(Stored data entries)
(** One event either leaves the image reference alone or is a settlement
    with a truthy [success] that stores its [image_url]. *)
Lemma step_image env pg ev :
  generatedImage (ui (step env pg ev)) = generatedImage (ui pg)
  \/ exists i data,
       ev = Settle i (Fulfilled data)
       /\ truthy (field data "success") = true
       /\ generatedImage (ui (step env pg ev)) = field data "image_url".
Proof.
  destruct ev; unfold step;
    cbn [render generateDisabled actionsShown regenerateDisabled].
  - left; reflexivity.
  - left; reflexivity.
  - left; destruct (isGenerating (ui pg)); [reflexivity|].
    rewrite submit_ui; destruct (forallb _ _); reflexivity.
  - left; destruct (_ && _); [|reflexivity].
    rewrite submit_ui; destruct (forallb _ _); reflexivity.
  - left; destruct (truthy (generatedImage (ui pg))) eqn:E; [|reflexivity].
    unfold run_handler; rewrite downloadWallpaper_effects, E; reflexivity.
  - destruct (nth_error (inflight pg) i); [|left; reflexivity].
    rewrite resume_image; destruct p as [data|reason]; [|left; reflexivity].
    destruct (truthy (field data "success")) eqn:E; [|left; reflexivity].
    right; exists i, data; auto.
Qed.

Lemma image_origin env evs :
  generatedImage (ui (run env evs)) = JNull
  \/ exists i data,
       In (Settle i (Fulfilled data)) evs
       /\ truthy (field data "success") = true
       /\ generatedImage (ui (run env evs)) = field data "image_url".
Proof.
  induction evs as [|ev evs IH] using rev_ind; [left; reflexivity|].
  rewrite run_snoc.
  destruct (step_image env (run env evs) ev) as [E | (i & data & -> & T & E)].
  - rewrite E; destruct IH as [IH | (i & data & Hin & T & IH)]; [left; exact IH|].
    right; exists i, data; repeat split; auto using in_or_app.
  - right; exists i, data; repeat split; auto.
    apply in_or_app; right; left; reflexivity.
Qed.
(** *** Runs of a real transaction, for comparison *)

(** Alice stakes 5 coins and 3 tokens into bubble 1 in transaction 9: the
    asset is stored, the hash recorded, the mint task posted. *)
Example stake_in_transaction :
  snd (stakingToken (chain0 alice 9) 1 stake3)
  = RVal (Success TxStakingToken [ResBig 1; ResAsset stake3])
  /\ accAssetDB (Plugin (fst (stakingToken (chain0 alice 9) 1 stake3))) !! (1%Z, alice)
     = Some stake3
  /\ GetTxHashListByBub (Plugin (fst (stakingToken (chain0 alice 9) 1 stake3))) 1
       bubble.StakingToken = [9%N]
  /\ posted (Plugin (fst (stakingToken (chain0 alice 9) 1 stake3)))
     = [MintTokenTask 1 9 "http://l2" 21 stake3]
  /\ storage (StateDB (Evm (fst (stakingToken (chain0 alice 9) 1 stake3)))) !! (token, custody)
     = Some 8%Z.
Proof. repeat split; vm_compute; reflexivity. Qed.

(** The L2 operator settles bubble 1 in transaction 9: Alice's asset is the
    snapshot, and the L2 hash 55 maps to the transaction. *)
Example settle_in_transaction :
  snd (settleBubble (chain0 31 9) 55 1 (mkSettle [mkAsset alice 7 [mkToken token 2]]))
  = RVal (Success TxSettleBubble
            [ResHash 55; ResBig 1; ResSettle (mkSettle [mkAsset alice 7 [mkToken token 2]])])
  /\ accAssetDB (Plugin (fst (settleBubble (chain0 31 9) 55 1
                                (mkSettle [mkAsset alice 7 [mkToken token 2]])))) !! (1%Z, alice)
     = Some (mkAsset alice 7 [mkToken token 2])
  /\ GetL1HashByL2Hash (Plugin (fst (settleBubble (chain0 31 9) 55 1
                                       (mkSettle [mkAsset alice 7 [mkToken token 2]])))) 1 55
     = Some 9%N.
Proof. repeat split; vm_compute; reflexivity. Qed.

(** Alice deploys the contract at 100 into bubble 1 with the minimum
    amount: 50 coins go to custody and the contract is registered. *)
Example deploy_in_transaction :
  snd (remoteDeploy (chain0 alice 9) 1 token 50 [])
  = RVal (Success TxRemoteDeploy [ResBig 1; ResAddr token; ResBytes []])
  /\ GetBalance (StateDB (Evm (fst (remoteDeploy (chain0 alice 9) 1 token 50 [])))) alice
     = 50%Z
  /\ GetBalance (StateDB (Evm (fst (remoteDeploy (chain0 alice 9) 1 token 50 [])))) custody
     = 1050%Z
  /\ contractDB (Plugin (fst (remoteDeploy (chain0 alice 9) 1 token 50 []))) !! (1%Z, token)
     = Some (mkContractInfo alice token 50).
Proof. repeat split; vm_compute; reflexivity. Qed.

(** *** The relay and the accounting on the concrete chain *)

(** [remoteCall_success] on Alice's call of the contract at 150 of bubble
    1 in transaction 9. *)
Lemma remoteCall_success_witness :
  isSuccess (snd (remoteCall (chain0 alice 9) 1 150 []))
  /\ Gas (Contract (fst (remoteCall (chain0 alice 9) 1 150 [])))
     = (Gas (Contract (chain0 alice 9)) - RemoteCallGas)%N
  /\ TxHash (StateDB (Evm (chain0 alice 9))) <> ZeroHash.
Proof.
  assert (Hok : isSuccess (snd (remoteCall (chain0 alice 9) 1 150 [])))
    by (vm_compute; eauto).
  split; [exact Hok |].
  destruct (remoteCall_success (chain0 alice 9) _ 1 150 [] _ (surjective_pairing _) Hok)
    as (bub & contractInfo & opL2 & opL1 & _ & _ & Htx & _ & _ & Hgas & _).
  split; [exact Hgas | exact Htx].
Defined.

EXERCISE DIRECTIONS
Give back, exactly as written, the stretch from the line with "asset is stored, the" through the line with "1; ResAsset stake3])", and no other lines from the records above.

EXERCISE OUTPUT
    asset is stored, the hash recorded, the mint task posted. *)
Example stake_in_transaction :
  snd (stakingToken (chain0 alice 9) 1 stake3)
  = RVal (Success TxStakingToken [ResBig 1; ResAsset stake3])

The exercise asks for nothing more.